(* ===== verification/Subnet.v ===== *)
(** * Subnet: the addresses of the guests

    crates/platform: subnet.rs, and what host_dns.rs keeps of the host's resolvers.
    An IPv4 address is the 32-bit number it stands for.  Which subnets the host is
    on and which resolvers it has are arguments. *)

From stdpp Require Import list sets.
From S2P Require Import Prelude ClipboardPath CoreRequest.
#[local] Open Scope Z_scope.

(** ** std::net::Ipv4Addr *)

Definition ipv4 (a b c d : Z) : Z := from_be [a; b; c; d].
Definition octets (ip : Z) : list Z := to_be 4 ip.

(** Its text: four decimal numbers. *)
Definition decimal (n : Z) : str :=
  if n <? 10 then [48 + n]
  else if n <? 100 then [48 + n / 10; 48 + n mod 10]
  else [48 + n / 100; 48 + n / 10 mod 10; 48 + n mod 10].
Definition dot_code : Z := 46.
Definition show_ipv4 (ip : Z) : str :=
  match octets ip with
  | [a; b; c; d] => decimal a ++ dot_code :: decimal b ++ dot_code :: decimal c ++ dot_code :: decimal d
  | _ => []
  end.

Definition is_digit (c : Z) : bool := (48 <=? c) && (c <=? 57).
Definition number (s : str) : Z := fold_left (λ n c, 10 * n + (c - 48)) s 0.
(** One to three digits, no zero in front of another, at most 255. *)
Definition parse_octet (s : str) : option Z :=
  match s with
  | [] => None
  | c :: rest =>
      if forallb is_digit s && (length s <=? 3)%nat && ((negb (c =? 48)) || (match rest with [] => true | _ => false end))
         && (number s <=? 255)
      then Some (number s) else None
  end.
Definition parse_ipv4 (s : str) : option Z :=
  match split dot_code s with
  | [a; b; c; d] =>
      a ← parse_octet a; b ← parse_octet b; c ← parse_octet c; d ← parse_octet d;
      Some (ipv4 a b c d)
  | _ => None
  end.

Definition UNSPECIFIED : Z := 0.
Definition BROADCAST : Z := U32_MAX.
Definition is_unspecified (ip : Z) : bool := ip =? 0.
Definition is_loopback (ip : Z) : bool := match octets ip with a :: _ => a =? 127 | [] => false end.
Definition is_link_local (ip : Z) : bool :=
  match octets ip with a :: b :: _ => (a =? 169) && (b =? 254) | _ => false end.

(** ** Ipv4Subnet *)

Record Ipv4Subnet : Type := mk_subnet { address : Z; prefix_length : Z }.
#[export] Instance Ipv4Subnet_eq_dec : EqDecision Ipv4Subnet.
Proof. solve_decision. Defined.

Definition new (address prefix_length : Z) : Ipv4Subnet :=
  mk_subnet address (if 32 <? prefix_length then 32 else prefix_length).

Definition mask (prefix_length : Z) : Z :=
  if prefix_length =? 0 then 0 else as_u32 (Z.shiftl U32_MAX (32 - Z.min prefix_length 32)).

Definition network_address (s : Ipv4Subnet) : Z := Z.land (address s) (mask (prefix_length s)).
(** The addition is a 32-bit one. *)
Definition gateway {E} (s : Ipv4Subnet) : result E Z :=
  let g := network_address s + 1 in if g <=? U32_MAX then Ok g else Panic.

Definition overlaps (s t : Ipv4Subnet) : bool :=
  let shared := Z.min (prefix_length s) (prefix_length t) in
  Z.land (Z.lxor (address s) (address t)) (mask shared) =? 0.

Definition CANDIDATE_SUBNETS : list Ipv4Subnet := [new (ipv4 172 22 42 0) 24; new (ipv4 172 22 142 0) 24].

Definition choose_subnet (occupied : list Ipv4Subnet) : Ipv4Subnet :=
  match List.find (λ candidate, negb (existsb (overlaps candidate) occupied)) CANDIDATE_SUBNETS with
  | Some candidate => candidate
  | None => new (ipv4 172 22 42 0) 24
  end.

(** ** host_dns.rs *)

Definition FALLBACK_DNS : list Z := [ipv4 1 1 1 1; ipv4 8 8 8 8].

Definition serves_guests (s : Ipv4Subnet) (server : Z) : bool :=
  negb (is_loopback server || is_link_local server || is_unspecified server || overlaps (new server 32) s).
Definition usable (configured : list Z) (s : Ipv4Subnet) : list Z :=
  let kept := fold_left (λ servers server,
      if serves_guests s server && negb (bool_decide (server ∈ servers)) then servers ++ [server] else servers)
    configured [] in
  match kept with [] => FALLBACK_DNS | _ => kept end.

(** ** Masks *)

Definition is_subnet (s : Ipv4Subnet) : Prop := is_u32 (address s) ∧ 0 <= prefix_length s <= 32.

(** The addresses a subnet covers. *)
Definition covers (s : Ipv4Subnet) (ip : Z) : Prop := Z.land ip (mask (prefix_length s)) = network_address s.

Lemma mask_shift p : 0 <= p <= 32 → mask p = Z.shiftl (2 ^ p - 1) (32 - p).
Proof.
  intros Hp. unfold mask. destruct (Z.eqb_spec p 0) as [->|Hn]; [reflexivity|].
  rewrite Z.min_l by lia. rewrite !Z.shiftl_mul_pow2 by lia. unfold as_u32, U32_MAX.
  replace 4294967296 with (2 ^ p * 2 ^ (32 - p)) by (rewrite <- Z.pow_add_r by lia; by replace (p + (32 - p)) with 32 by lia).
  rewrite Z.mul_mod_distr_r by (pose proof (Z.pow_pos_nonneg 2 p); pose proof (Z.pow_pos_nonneg 2 (32 - p)); lia).
  f_equal. replace 4294967295 with (2 ^ p * 2 ^ (32 - p) - 1).
  2: { rewrite <- Z.pow_add_r by lia. by replace (p + (32 - p)) with 32 by lia. }
  pose proof (Z.pow_pos_nonneg 2 p). pose proof (Z.pow_pos_nonneg 2 (32 - p)).
  replace (2 ^ p * 2 ^ (32 - p) - 1) with (2 ^ p - 1 + (2 ^ (32 - p) - 1) * 2 ^ p) by ring.
  rewrite Z_mod_plus_full. apply Z.mod_small. lia.
Qed.

(** A mask keeps the leading bits: what is left is the number of its block. *)
Lemma land_mask x p : is_u32 x → 0 <= p <= 32 → Z.land x (mask p) = x / 2 ^ (32 - p) * 2 ^ (32 - p).
Proof.
  intros Hx Hp. rewrite mask_shift by lia. rewrite <- Z.shiftl_mul_pow2, <- Z.shiftr_div_pow2 by lia.
  apply Z.bits_inj'. intros i Hi. rewrite Z.land_spec.
  destruct (Z_lt_le_dec i (32 - p)) as [Hl|Hl].
  - rewrite !Z.shiftl_spec_low by lia. apply andb_false_r.
  - rewrite !Z.shiftl_spec_high, Z.shiftr_spec by lia. replace (i - (32 - p) + (32 - p)) with i by lia.
    replace (2 ^ p - 1) with (Z.ones p) by (rewrite Z.ones_equiv; lia).
    destruct (Z_lt_le_dec i 32) as [H32|H32].
    + rewrite Z.ones_spec_low by lia. apply andb_true_r.
    + assert (Hb : Z.testbit x i = false).
      { apply Z.testbit_false; [done|]. rewrite Z.div_small; [done|]. split; [apply Hx|].
        apply Z.lt_le_trans with (2 ^ 32); [apply Hx|]. apply Z.pow_le_mono_r; lia. }
      by rewrite Hb.
Qed.

Lemma land_mask_same x y p : is_u32 x → is_u32 y → 0 <= p <= 32 →
  Z.land x (mask p) = Z.land y (mask p) ↔ x / 2 ^ (32 - p) = y / 2 ^ (32 - p).
Proof.
  intros Hx Hy Hp. rewrite !land_mask by done. split; [|by intros ->].
  intros H. apply Z.mul_cancel_r in H; [done|]. pose proof (Z.pow_pos_nonneg 2 (32 - p)). lia.
Qed.

Lemma lxor_mask x y p : is_u32 x → is_u32 y → 0 <= p <= 32 →
  Z.land (Z.lxor x y) (mask p) = 0 ↔ Z.land x (mask p) = Z.land y (mask p).
Proof.
  intros Hx Hy Hp. rewrite <- (Z.lxor_eq_0_iff (Z.land x _)).
  assert (E : Z.land (Z.lxor x y) (mask p) = Z.lxor (Z.land x (mask p)) (Z.land y (mask p))); [|by rewrite E].
  apply Z.bits_inj'. intros i Hi. rewrite Z.land_spec, !Z.lxor_spec, !Z.land_spec.
  by destruct (Z.testbit x i), (Z.testbit y i), (Z.testbit (mask p) i).
Qed.

(** The blocks of a shorter prefix are made of those of a longer one. *)
Lemma coarser x y p q : 0 <= p → p <= q → q <= 32 →
  x / 2 ^ (32 - q) = y / 2 ^ (32 - q) → x / 2 ^ (32 - p) = y / 2 ^ (32 - p).
Proof.
  intros Hp Hpq Hq H. replace (32 - p) with ((32 - q) + (q - p)) by lia.
  assert (0 < 2 ^ (32 - q)) by (apply Z.pow_pos_nonneg; lia).
  assert (0 < 2 ^ (q - p)) by (apply Z.pow_pos_nonneg; lia).
  rewrite Z.pow_add_r by lia. rewrite <- !Z.div_div by lia. by rewrite H.
Qed.

(** ** Overlaps *)

Lemma covers_block s ip : is_subnet s → is_u32 ip →
  covers s ip ↔ ip / 2 ^ (32 - prefix_length s) = address s / 2 ^ (32 - prefix_length s).
Proof. intros [Ha Hp] Hip. unfold covers, network_address. by apply land_mask_same. Qed.

Lemma covers_itself s : covers s (address s).
Proof. done. Qed.

(** Two subnets overlap exactly when some address is in both. *)
Lemma overlaps_exactly_when_shared s t : is_subnet s → is_subnet t →
  overlaps s t = true ↔ ∃ ip, is_u32 ip ∧ covers s ip ∧ covers t ip.
Proof.
  intros Hs Ht. destruct (Hs) as [Ha Hp], (Ht) as [Hb Hq]. unfold overlaps.
  rewrite Z.eqb_eq, lxor_mask, land_mask_same by (done || lia). split.
  - intros H. destruct (Z.le_ge_cases (prefix_length s) (prefix_length t)) as [Hle|Hle].
    + rewrite Z.min_l in H by done. exists (address t). split; [done|]. split; [|done]. apply covers_block; auto.
    + rewrite Z.min_r in H by done. exists (address s). split; [done|]. split; [done|]. by apply covers_block.
  - intros (ip & Hip & Hcs & Hct). apply covers_block in Hcs, Hct; try done.
    destruct (Z.le_ge_cases (prefix_length s) (prefix_length t)) as [Hle|Hle].
    + rewrite Z.min_l by done. rewrite <- Hcs. apply (coarser _ _ _ (prefix_length t)); [lia..|done].
    + rewrite Z.min_r by done. rewrite <- Hct. symmetry. apply (coarser _ _ _ (prefix_length s)); [lia..|done].
Qed.

Definition disjoint_from (s : Ipv4Subnet) (occupied : list Ipv4Subnet) : Prop :=
  ∀ t ip, t ∈ occupied → is_u32 ip → covers s ip → ¬ covers t ip.

Lemma candidates_are_subnets : Forall is_subnet CANDIDATE_SUBNETS.
Proof. repeat constructor; vm_compute; intuition discriminate. Qed.

Lemma free_candidate s occupied : is_subnet s → Forall is_subnet occupied →
  existsb (overlaps s) occupied = false ↔ disjoint_from s occupied.
Proof.
  intros Hs Ho. rewrite list.Forall_forall in Ho. rewrite <- not_true_iff_false, existsb_exists. split.
  - intros Hno t ip Ht Hip Hc1 Hc2. apply Hno. exists t. split; [by apply list_elem_of_In|].
    apply overlaps_exactly_when_shared; eauto.
  - intros Hd (t & Ht & H). apply list_elem_of_In in Ht. apply overlaps_exactly_when_shared in H as (ip & Hip & H1 & H2); eauto.
    by eapply Hd.
Qed.

(** The subnet of the network is on no address of the host's, unless every
    candidate is. *)
Theorem chosen_subnet_is_free occupied :
  Forall is_subnet occupied →
  disjoint_from (choose_subnet occupied) occupied ∨
  Forall (λ c, ¬ disjoint_from c occupied) CANDIDATE_SUBNETS ∧ choose_subnet occupied = new (ipv4 172 22 42 0) 24.
Proof.
  intros Ho. unfold choose_subnet. pose proof candidates_are_subnets as Hc. rewrite list.Forall_forall in Hc.
  destruct (List.find _ CANDIDATE_SUBNETS) as [c|] eqn:Hf.
  - left. apply find_some in Hf as [Hin Hno]. apply free_candidate; [by apply Hc, list_elem_of_In|done|].
    by apply negb_true_iff.
  - right. split; [|done]. apply list.Forall_forall. intros c Hin Hd.
    assert (Hn := find_none _ _ Hf c ltac:(by apply list_elem_of_In)). apply negb_false_iff in Hn.
    apply free_candidate in Hd; [|by apply Hc|done]. by rewrite Hd in Hn.
Qed.

(** A resolver a guest is offered is one it can reach: not the host alone, not on
    the guests' own network - or it is one of the public ones. *)
Lemma usable_is_reachable configured s server :
  server ∈ usable configured s → server ∈ FALLBACK_DNS ∨ server ∈ configured ∧ serves_guests s server = true.
Proof.
  unfold usable. set (step := λ servers server, _).
  assert (Hk : ∀ l acc x, x ∈ fold_left step l acc → x ∈ acc ∨ x ∈ l ∧ serves_guests s x = true).
  { induction l as [|y l IH]; intros acc x Hx; [by left|]. cbn in Hx. apply IH in Hx as [Hx|[Hx Hs]].
    - unfold step in Hx. destruct (serves_guests s y) eqn:Hy, (bool_decide _); cbn in Hx; auto.
      apply elem_of_app in Hx as [Hx|Hx]; [by left|]. apply list_elem_of_singleton in Hx as ->. right. set_solver.
    - right. set_solver. }
  intros Hx. destruct (fold_left step configured []) as [|y l] eqn:Hl; [by left|]. right.
  rewrite <- Hl in Hx. apply Hk in Hx as [Hx%not_elem_of_nil|Hx]; done.
Qed.

(** ** Texts *)

Lemma decimal_octet b : is_u8 b → parse_octet (decimal b) = Some b.
Proof.
  intros Hb. pose proof (byte_by_computation (λ b, bool_decide (parse_octet (decimal b) = Some b))) as H.
  eapply bool_decide_eq_true, H; [vm_compute; reflexivity|done].
Qed.

Lemma decimal_no_dot b : is_u8 b → forallb (λ c, negb (c =? dot_code)) (decimal b) = true.
Proof. intros Hb. apply (byte_by_computation (λ b, forallb _ (decimal b))); [vm_compute; reflexivity|done]. Qed.

Lemma split_no_sep sep s rest : forallb (λ c, negb (c =? sep)) s = true →
  split sep (s ++ sep :: rest) = s :: split sep rest.
Proof.
  induction s as [|c s IH]; cbn; [by rewrite Z.eqb_refl|]. intros [Hc Hs]%andb_true_iff.
  apply negb_true_iff in Hc. rewrite Hc, IH by done. done.
Qed.
Lemma split_last sep s : forallb (λ c, negb (c =? sep)) s = true → split sep s = [s].
Proof.
  induction s as [|c s IH]; cbn; [done|]. intros [Hc Hs]%andb_true_iff.
  apply negb_true_iff in Hc. rewrite Hc, IH by done. done.
Qed.

(** The text of an address is read back as the address. *)
Lemma ipv4_round_trip ip : is_u32 ip → parse_ipv4 (show_ipv4 ip) = Some ip.
Proof.
  intros Hip. unfold show_ipv4, parse_ipv4, octets.
  pose proof (from_be_to_be_u32 ip Hip) as Hback. pose proof (to_le_u8 4 ip) as Hu.
  assert (Hr : Forall is_u8 (to_be 4 ip)) by (unfold to_be; by apply Forall_rev).
  destruct (to_be 4 ip) as [|a [|b [|c [|d [|? ?]]]]] eqn:Hl;
    try (apply (f_equal length) in Hl; unfold to_be in Hl; rewrite length_rev, length_to_le in Hl; discriminate Hl).
  repeat (apply list.Forall_cons in Hr as [? Hr]).
  rewrite !split_no_sep, split_last by by apply decimal_no_dot.
  rewrite !decimal_octet by done. cbn [mbind option_bind]. unfold ipv4. by rewrite Hback.
Qed.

--

## EXERCISE
Which of the lines above hold the word "servers"? Copy each one.

## ANSWER TO THIS TASK
  let kept := fold_left (λ servers server,
      if serves_guests s server && negb (bool_decide (server ∈ servers)) then servers ++ [server] else servers)
  unfold usable. set (step := λ servers server, _).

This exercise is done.